Haberer G, Kamal N, Bauer E, Gundlach H, Fischer I, Seidel MA, Spannagl M, Marcon C, Ruban A, Urbany C, Nemri A, Hochholdinger F, Ouzunova M, Houben A, Schön CC, Mayer KFX

Published: 29 July 2020 in Nature genetics
Keywords: No keywords in Pubmed
Pubmed ID: 32719517
DOI: 10.1038/s41588-020-0671-9

The diversity of maize (Zea mays) is the backbone of modern heterotic patterns and hybrid breeding. Historically, US farmers exploited this variability to establish today's highly productive Corn Belt inbred lines from blends of dent and flint germplasm pools.
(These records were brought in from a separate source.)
(** A re-executed agent may be matched to a process that another watcher already
    watches.  The match looks at terminal, owner, session and agent kind and
    [retarget_process] does not look at the other watchers, so one tick can bind two
    watchers to the same process, which registration always prevents. *)
Theorem reexec_duplicates_watched_process :
  let reg := agents_registry [agent_watcher "a" 7 8; agent_watcher "b" 9 10] in
  let t := monitor_process_lifecycles (λ _, running [agent_record 9 10]) calm 50 reg ∅ in
  keyed reg ∧ processes_unique reg
  ∧ (target_process ∘ target <$> watchers (tk_registry t) !! "a")
    = (target_process ∘ target <$> watchers (tk_registry t) !! "b")
  ∧ ¬ processes_unique (tk_registry t).
Proof.
  intros reg t. split; [apply run_keyed, empty_registry_keyed|]. split.
  { apply (run_unique _ empty_registry); [apply empty_registry_keyed|by repeat split|].
    intros i j wi wj Hi. cbn in Hi. by rewrite lookup_empty in Hi. }
  split; [vm_compute; reflexivity|]. intros Hu.
  destruct (watchers (tk_registry t) !! "a") as [wa|] eqn:Ea; [|vm_compute in Ea; done].
  destruct (watchers (tk_registry t) !! "b") as [wb|] eqn:Eb; [|vm_compute in Eb; done].
  specialize (Hu "a" "b" wa wb Ea Eb ltac:(done)).
  vm_compute in Ea, Eb. injection Ea as <-. injection Eb as <-. vm_compute in Hu. done.
Qed.

(** The grace period is not renewed: [observe] keeps [missing_since] when the process is
    seen alive again, so a later disappearance is timed from the earlier one and
    terminates the watcher at once. *)
Lemma grace_not_renewed m since insp1 t1 m1 insp2 t2 q :
  grace_ms m = PROCESS_REEXEC_GRACE_MS → missing_since m = Some since →
  monitor_observe insp1 t1 m = (m1, Alive) →
  inspect insp2 (pid (lm_identity m)) = Err (Disappeared q) →
  PROCESS_REEXEC_GRACE_MS < t2 - since →
  (monitor_observe insp2 t2 m1).2 = Terminate.
Proof.
  intros Hg Hm Ha Hi Ht. assert (m1 = m) as ->.
  { unfold monitor_observe, observe_missing in Ha.
    repeat match type of Ha with context [match ?x with _ => _ end] => destruct x end; congruence. }
  unfold monitor_observe, observe_missing. rewrite Hi, Hm. cbn [grace_ms default].
  rewrite Hg, (proj2 (Z.ltb_lt _ _)) by done.
  cbn [from_option id]. by rewrite (proj2 (Z.ltb_lt _ _)) by (unfold saturating_sub; lia).
Qed.
(** Stopping all watchers stops all of them, or reports the failure. *)
Lemma stop_all_complete env reg reg' es :
  keyed reg → handle_request env (Request.Stop None true) reg = (reg', es, Done (Ok Response.Stopped)) →
  ∀ id, is_Some (watchers reg !! id) → stopped_at reg' id ∧ SEvent.Stop id ∈ es.
Proof.
  intros Hk. cbn [handle_request].
  pose proof (stop_each_keyed env (ws_id <$> reg_list reg) reg Hk) as Hk'.
  destruct (stop_each _ _ _) as [reg1 [[]|]] eqn:E; [|done]. intros [= <- <-] id [w Hw].
  apply stop_each_spec in E as [_ Hall]. destruct (Hall eq_refl id) as (w' & Hw' & Hl).
  { apply list_elem_of_fmap. exists w. split; [symmetry; by apply Hk|]. apply elem_of_btree_values. eauto. }
  split; [by exists w'|]. apply elem_of_stop_events; [done|]. exists w'. by rewrite Hl.
Qed.
Lemma wake_during_observation_lost_witness :
  let fp := "00112233445566ff" in
  let reg1 := (wake_observation WriteOk "w1" fp 9 sample_registry).1 in
  ∃ next current,
    due (due_pass 1000 5 sample_registry ∅) = [(sample_watcher "w1" 7, next)]
    ∧ (commit_and_schedule WriteOk true 1010 (sample_watcher "w1" 7) next lost_wake_result reg1).2
      = Some current
    ∧ event_wake_pending (observation_schedule current) = false.
Proof.
  intros fp reg1. eexists _, _. split; [vm_compute; reflexivity|]. split; [vm_compute; reflexivity|].
  refine (proj1 (proj2 (wake_during_observation_lost 1000 5 sample_registry ∅ (sample_watcher "w1" 7)
    _ fp 9 WriteOk reg1 lost_wake_result WriteOk 1010 _ _ sample_registry_keyed _ _ _ _))).
  - vm_compute. left.
  - vm_compute. reflexivity.
  - vm_compute. reflexivity.
  - vm_compute. reflexivity.
Defined.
Here, we report de novo genome sequences of four European flint lines assembled to pseudomolecules with scaffold N50 ranging from 6.1 to 10.4 Mb. Comparative analyses with two US Corn Belt lines explains the pronounced differences between both germplasms. While overall syntenic order and consolidated gene annotations reveal only moderate pangenomic differences, whole-genome alignments delineating the core and dispensable genome, and the analysis of heterochromatic knobs and orthologous long terminal repeat retrotransposons unveil the dynamics of the maize genome. The high-quality genome sequences of the flint pool complement the maize pangenome and provide an important tool to study maize improvement at a genome scale and to enhance modern hybrid breeding.